===== DATA PROVIDED

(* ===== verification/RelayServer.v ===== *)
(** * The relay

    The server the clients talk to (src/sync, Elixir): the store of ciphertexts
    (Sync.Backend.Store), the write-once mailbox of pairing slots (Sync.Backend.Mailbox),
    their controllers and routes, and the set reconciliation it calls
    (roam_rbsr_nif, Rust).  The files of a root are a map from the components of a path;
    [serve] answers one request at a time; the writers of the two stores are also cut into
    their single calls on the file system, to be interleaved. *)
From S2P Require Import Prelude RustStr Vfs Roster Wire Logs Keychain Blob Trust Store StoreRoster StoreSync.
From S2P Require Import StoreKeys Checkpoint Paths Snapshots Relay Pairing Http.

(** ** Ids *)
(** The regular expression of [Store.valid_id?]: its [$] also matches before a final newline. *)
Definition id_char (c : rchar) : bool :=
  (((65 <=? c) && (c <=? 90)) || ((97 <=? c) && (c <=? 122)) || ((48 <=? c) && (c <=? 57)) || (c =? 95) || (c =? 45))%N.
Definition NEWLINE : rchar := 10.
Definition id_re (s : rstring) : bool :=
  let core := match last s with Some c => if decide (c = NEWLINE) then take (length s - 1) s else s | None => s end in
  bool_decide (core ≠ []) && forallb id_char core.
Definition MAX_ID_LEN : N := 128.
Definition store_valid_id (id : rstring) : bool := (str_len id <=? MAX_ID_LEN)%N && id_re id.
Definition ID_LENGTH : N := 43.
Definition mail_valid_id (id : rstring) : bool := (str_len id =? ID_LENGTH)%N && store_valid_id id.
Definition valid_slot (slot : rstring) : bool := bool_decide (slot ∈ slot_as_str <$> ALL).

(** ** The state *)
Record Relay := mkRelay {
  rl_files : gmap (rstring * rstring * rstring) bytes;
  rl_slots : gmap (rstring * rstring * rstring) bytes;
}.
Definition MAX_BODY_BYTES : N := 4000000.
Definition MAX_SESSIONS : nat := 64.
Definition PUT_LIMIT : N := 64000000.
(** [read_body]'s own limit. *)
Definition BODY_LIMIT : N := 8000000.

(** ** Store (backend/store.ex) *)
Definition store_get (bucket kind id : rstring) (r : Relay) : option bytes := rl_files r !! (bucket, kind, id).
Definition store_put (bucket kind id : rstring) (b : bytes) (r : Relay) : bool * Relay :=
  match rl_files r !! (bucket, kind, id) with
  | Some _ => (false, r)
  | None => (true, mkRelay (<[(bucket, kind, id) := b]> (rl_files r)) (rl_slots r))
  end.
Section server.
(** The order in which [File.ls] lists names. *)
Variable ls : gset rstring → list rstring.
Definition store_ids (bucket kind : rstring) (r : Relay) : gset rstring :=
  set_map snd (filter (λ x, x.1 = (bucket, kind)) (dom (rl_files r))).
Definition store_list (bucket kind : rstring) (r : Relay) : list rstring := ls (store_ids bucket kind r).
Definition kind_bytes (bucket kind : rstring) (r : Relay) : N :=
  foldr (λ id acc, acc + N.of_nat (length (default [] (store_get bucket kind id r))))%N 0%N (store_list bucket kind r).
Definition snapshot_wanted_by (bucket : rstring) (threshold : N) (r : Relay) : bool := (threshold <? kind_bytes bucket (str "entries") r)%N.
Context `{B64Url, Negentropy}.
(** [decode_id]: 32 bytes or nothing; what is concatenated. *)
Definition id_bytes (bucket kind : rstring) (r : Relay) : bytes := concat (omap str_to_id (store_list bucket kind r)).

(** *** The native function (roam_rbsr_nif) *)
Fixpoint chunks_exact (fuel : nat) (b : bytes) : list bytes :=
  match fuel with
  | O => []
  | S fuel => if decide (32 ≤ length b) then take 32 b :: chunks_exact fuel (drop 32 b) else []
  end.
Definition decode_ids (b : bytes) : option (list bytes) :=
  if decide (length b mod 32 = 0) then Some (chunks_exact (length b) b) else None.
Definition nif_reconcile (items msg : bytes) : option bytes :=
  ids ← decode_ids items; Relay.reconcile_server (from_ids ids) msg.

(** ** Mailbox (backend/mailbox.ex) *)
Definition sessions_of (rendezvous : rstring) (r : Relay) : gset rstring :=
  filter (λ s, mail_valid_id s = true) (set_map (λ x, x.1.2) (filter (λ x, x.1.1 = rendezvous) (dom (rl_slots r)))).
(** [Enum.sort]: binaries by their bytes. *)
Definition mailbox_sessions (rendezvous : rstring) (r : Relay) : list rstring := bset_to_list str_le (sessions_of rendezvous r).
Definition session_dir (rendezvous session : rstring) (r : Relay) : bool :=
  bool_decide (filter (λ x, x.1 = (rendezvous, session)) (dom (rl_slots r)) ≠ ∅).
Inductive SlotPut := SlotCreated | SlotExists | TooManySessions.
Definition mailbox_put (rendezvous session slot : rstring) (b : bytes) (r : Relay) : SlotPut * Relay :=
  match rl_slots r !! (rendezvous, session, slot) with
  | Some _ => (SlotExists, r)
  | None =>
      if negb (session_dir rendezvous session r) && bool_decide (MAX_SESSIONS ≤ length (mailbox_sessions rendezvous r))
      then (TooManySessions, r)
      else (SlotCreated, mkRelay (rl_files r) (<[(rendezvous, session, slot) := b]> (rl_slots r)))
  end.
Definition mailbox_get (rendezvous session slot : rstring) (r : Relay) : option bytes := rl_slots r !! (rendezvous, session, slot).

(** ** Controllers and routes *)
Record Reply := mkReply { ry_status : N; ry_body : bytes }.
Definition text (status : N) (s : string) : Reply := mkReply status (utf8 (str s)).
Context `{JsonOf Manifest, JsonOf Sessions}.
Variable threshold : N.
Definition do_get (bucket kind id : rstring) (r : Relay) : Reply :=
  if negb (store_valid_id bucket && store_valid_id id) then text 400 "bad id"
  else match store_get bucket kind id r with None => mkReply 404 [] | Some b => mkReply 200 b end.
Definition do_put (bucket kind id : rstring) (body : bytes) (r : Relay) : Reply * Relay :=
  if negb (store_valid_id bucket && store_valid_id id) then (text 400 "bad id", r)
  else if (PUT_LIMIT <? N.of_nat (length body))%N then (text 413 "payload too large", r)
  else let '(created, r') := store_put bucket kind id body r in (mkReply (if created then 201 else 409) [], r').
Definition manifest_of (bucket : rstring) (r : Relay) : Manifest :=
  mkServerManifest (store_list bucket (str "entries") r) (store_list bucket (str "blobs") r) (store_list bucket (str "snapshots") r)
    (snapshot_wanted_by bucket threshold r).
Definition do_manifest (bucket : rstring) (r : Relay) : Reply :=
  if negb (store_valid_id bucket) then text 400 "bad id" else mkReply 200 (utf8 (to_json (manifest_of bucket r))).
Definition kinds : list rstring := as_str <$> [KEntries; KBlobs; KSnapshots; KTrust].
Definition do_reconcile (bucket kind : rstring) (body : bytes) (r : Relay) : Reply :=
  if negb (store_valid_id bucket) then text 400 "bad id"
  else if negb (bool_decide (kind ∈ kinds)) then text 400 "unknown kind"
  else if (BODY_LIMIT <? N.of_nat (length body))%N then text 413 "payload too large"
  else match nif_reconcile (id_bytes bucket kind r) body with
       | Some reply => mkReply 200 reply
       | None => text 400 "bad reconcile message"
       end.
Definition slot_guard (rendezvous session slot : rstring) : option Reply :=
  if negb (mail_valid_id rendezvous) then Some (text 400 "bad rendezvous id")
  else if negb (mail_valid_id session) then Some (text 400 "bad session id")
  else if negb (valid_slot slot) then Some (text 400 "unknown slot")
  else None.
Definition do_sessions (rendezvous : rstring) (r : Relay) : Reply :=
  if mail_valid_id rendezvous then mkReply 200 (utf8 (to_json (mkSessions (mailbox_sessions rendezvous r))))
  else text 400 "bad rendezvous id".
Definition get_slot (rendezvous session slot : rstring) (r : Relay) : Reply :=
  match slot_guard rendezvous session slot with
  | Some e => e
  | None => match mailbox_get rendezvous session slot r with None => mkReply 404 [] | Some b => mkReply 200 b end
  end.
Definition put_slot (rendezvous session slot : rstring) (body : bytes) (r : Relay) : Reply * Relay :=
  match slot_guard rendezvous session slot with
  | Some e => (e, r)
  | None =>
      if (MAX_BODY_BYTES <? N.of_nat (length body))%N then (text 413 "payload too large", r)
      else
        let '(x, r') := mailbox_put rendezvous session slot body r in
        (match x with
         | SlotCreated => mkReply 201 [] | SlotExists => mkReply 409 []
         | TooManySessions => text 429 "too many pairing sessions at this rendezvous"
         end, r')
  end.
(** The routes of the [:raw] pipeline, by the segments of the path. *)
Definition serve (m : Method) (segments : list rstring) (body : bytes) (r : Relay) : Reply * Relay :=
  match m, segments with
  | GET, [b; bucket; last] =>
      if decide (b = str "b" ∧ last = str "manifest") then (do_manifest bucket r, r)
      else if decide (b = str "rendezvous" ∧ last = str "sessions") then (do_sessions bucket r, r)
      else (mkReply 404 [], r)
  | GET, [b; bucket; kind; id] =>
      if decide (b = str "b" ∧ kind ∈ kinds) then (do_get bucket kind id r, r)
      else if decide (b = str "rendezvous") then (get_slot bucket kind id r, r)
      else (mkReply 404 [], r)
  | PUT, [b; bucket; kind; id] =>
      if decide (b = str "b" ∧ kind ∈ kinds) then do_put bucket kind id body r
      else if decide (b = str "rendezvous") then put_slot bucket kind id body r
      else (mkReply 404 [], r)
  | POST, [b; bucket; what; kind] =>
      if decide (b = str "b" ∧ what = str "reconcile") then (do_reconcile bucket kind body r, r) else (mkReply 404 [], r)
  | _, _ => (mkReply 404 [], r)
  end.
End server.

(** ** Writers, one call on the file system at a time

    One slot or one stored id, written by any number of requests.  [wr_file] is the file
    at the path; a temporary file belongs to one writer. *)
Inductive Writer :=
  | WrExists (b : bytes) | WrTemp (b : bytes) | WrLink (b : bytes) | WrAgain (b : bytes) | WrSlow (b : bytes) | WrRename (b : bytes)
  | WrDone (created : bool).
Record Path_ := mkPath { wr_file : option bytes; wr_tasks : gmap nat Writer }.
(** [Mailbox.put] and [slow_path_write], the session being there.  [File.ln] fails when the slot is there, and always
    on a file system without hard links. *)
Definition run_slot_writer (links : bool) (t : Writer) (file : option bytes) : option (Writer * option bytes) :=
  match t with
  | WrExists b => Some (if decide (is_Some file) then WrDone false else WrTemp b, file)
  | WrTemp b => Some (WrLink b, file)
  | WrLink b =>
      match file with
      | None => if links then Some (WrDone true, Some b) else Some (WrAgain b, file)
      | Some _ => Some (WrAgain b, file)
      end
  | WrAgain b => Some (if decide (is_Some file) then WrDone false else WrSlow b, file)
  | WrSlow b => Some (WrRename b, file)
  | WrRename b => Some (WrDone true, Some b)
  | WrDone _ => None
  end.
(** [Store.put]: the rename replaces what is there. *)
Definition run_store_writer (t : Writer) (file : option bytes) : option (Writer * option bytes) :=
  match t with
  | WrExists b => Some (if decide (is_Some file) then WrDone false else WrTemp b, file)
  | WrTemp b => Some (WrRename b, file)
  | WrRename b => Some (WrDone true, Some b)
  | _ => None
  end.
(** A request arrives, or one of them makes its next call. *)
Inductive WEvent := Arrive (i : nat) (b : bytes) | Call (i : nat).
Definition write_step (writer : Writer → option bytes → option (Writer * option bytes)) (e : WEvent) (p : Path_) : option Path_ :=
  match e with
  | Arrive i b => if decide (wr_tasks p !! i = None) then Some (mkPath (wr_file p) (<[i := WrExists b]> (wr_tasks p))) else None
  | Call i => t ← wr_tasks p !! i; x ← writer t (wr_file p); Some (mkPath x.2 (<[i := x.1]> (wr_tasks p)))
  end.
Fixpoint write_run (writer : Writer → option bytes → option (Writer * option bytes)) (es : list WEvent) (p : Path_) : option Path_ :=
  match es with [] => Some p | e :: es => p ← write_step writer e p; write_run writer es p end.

==========
===== DATA PROVIDED

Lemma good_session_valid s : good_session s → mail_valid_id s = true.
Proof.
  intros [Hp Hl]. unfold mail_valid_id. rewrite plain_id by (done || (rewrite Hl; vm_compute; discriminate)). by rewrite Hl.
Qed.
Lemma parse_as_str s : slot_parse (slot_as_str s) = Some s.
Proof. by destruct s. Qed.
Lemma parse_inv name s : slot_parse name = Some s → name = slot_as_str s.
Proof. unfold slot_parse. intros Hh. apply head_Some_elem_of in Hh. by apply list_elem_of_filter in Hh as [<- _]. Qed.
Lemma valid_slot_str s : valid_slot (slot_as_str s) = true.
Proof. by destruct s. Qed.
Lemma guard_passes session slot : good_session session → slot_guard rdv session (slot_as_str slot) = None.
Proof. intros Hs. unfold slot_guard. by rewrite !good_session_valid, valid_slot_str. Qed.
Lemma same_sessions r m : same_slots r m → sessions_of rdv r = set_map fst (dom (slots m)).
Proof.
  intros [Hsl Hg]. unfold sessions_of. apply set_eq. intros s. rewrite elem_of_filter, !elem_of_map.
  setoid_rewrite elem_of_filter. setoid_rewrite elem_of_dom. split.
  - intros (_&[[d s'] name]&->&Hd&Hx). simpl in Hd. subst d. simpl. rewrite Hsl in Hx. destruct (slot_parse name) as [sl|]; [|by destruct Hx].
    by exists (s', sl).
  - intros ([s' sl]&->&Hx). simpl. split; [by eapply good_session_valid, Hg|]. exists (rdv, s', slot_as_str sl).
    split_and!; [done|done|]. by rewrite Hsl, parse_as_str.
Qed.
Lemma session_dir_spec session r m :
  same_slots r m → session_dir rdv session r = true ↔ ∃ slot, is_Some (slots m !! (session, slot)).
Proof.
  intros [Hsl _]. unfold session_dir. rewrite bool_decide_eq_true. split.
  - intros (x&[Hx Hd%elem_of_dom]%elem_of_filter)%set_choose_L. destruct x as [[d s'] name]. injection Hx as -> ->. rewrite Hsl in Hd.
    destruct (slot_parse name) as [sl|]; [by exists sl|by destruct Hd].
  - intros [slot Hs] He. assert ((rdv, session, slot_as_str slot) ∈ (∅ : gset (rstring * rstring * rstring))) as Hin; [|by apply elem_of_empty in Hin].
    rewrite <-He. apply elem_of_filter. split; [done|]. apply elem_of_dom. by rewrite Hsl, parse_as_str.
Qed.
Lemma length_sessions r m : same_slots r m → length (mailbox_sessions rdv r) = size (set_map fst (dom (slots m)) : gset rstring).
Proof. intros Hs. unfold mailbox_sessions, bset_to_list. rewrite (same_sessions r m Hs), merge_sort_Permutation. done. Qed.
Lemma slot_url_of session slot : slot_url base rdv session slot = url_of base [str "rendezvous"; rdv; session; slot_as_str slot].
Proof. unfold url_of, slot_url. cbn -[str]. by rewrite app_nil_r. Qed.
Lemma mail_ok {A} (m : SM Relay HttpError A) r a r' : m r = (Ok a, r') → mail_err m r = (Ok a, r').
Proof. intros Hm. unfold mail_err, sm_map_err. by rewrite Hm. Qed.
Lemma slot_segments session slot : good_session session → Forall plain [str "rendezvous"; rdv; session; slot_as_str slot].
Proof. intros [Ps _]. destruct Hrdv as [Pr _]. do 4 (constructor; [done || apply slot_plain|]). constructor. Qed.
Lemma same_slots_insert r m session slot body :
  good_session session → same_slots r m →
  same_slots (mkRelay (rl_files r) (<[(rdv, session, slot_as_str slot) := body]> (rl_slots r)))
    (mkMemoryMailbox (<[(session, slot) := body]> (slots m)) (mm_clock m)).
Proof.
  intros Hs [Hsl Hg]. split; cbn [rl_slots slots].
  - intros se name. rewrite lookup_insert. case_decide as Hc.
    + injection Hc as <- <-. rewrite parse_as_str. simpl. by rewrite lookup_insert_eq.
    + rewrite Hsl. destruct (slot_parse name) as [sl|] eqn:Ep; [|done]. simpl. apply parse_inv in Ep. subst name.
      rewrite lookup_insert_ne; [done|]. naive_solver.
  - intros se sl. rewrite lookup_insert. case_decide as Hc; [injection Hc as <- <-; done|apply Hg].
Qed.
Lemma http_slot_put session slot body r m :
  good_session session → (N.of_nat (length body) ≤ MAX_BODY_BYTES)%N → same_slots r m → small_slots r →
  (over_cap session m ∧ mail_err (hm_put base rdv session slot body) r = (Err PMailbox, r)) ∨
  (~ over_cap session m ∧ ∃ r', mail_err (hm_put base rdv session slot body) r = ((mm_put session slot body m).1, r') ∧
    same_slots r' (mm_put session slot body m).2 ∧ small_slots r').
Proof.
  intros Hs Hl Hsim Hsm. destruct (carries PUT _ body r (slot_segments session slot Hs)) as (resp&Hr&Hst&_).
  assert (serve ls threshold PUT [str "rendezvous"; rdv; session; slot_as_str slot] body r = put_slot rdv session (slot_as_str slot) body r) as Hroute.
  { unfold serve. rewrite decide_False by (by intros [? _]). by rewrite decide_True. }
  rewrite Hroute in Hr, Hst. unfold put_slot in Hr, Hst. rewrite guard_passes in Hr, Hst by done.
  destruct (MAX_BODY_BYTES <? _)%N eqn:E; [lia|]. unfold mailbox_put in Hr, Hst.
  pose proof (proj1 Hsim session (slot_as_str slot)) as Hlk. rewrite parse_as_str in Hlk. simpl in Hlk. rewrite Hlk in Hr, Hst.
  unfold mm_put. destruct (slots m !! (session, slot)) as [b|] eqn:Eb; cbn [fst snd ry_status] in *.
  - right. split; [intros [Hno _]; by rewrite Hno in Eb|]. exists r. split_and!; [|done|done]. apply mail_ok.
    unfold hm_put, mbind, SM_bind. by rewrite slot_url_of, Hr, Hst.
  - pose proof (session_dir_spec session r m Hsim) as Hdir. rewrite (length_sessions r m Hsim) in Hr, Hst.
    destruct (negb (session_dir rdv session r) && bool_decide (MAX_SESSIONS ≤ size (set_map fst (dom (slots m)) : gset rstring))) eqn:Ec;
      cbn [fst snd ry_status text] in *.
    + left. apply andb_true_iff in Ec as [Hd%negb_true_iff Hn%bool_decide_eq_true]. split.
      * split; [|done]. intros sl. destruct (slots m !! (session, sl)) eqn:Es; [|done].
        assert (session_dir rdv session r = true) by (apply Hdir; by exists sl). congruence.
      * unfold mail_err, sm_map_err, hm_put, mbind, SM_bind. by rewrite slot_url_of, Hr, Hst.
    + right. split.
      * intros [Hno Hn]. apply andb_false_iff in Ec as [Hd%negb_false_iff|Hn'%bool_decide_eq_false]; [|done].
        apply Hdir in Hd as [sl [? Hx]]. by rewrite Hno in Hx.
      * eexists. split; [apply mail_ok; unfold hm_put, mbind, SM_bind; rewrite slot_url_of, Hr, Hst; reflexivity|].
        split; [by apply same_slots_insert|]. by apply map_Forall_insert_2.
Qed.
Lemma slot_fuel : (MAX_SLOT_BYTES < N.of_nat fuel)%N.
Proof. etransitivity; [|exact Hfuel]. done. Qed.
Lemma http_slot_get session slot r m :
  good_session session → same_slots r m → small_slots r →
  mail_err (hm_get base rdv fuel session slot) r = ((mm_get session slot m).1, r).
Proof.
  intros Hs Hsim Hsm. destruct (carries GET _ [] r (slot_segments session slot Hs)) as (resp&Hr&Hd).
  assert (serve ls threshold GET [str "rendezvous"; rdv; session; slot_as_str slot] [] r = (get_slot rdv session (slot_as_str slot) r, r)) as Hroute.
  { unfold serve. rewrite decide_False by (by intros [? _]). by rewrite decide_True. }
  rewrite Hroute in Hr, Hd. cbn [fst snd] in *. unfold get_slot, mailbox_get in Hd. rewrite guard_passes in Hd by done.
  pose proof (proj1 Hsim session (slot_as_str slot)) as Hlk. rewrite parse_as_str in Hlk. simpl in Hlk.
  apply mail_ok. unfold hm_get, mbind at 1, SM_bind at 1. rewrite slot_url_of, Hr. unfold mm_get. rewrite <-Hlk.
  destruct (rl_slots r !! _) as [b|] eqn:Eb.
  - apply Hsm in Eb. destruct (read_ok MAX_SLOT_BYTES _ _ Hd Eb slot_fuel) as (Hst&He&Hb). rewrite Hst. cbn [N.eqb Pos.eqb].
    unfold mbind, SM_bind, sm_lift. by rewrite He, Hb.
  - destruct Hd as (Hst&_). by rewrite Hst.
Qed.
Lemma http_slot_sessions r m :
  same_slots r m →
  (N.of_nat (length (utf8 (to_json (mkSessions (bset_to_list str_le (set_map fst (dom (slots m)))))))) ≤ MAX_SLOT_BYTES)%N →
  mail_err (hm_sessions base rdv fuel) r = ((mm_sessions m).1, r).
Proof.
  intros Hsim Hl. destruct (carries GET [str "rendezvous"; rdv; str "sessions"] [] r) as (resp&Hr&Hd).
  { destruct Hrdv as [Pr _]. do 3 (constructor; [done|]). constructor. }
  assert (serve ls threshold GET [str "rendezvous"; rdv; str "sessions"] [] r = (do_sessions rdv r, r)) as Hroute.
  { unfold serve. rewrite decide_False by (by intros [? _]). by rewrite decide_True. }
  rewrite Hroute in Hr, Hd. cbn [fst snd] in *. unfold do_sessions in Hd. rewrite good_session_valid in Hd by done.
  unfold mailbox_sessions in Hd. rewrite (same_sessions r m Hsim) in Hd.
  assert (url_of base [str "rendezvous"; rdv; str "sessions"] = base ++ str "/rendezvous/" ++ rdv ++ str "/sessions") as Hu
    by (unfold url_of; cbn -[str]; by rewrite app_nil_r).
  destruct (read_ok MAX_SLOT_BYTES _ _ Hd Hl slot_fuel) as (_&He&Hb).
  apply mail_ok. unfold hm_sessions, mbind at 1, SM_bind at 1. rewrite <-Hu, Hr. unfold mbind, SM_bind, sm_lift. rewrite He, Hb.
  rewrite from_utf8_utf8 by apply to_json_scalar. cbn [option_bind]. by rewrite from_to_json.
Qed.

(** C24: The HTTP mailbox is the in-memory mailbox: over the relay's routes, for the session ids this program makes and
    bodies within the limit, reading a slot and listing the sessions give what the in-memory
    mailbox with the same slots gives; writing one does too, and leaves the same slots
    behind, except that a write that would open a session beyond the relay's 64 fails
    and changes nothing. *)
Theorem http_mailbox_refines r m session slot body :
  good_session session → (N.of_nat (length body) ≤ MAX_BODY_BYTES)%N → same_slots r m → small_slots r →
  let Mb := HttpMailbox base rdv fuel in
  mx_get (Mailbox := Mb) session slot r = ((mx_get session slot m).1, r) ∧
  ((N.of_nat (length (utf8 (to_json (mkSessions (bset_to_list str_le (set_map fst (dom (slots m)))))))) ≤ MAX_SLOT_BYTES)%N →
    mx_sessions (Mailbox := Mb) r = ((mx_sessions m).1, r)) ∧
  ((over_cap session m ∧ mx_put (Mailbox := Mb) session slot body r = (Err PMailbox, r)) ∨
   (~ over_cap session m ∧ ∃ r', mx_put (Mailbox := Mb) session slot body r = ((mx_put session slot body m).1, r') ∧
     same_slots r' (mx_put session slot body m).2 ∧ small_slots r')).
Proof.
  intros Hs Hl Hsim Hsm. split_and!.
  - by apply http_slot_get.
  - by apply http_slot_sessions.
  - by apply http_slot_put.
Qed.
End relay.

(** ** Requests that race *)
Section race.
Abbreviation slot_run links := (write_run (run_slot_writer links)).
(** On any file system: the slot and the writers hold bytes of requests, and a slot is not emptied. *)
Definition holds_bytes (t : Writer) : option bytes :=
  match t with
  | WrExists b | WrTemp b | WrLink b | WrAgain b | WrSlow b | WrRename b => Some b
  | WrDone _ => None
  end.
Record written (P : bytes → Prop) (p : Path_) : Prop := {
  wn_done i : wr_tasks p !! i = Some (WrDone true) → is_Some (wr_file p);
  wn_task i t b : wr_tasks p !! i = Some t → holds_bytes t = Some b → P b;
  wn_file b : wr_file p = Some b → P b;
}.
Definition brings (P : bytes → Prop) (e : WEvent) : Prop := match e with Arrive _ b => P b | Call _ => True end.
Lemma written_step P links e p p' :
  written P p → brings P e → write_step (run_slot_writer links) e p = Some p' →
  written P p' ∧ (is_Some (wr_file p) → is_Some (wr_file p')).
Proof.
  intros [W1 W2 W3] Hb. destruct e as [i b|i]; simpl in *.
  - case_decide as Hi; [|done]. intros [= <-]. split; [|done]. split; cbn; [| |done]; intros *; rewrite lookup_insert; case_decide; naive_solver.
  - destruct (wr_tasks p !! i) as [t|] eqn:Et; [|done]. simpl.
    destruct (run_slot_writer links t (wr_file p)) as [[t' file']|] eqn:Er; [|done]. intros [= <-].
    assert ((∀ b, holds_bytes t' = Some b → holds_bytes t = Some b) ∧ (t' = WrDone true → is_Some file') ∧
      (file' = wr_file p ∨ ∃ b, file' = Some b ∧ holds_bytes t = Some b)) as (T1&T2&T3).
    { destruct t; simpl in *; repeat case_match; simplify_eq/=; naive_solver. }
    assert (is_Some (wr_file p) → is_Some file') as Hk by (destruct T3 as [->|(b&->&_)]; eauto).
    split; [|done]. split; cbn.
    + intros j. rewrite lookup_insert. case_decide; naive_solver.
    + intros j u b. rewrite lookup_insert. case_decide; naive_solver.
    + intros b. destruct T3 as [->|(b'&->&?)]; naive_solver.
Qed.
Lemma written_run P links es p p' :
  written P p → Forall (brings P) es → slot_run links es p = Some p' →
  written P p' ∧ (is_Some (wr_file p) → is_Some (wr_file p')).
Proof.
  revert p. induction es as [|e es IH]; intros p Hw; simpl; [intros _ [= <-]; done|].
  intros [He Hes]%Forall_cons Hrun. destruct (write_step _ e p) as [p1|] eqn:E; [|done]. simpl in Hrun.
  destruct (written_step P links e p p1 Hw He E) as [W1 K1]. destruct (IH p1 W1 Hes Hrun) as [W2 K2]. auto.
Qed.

==========

Begin at the line that has "wn_file b : wr_file p = Some b → P b;" in the entries above; stop after the line that has "intros [W1 W2". Transcribe exactly those lines and no others.

> **EXERCISE OUTPUT**:
  wn_file b : wr_file p = Some b → P b;
}.
Definition brings (P : bytes → Prop) (e : WEvent) : Prop := match e with Arrive _ b => P b | Call _ => True end.
Lemma written_step P links e p p' :
  written P p → brings P e → write_step (run_slot_writer links) e p = Some p' →
  written P p' ∧ (is_Some (wr_file p) → is_Some (wr_file p')).
Proof.
  intros [W1 W2 W3] Hb. destruct e as [i b|i]; simpl in *.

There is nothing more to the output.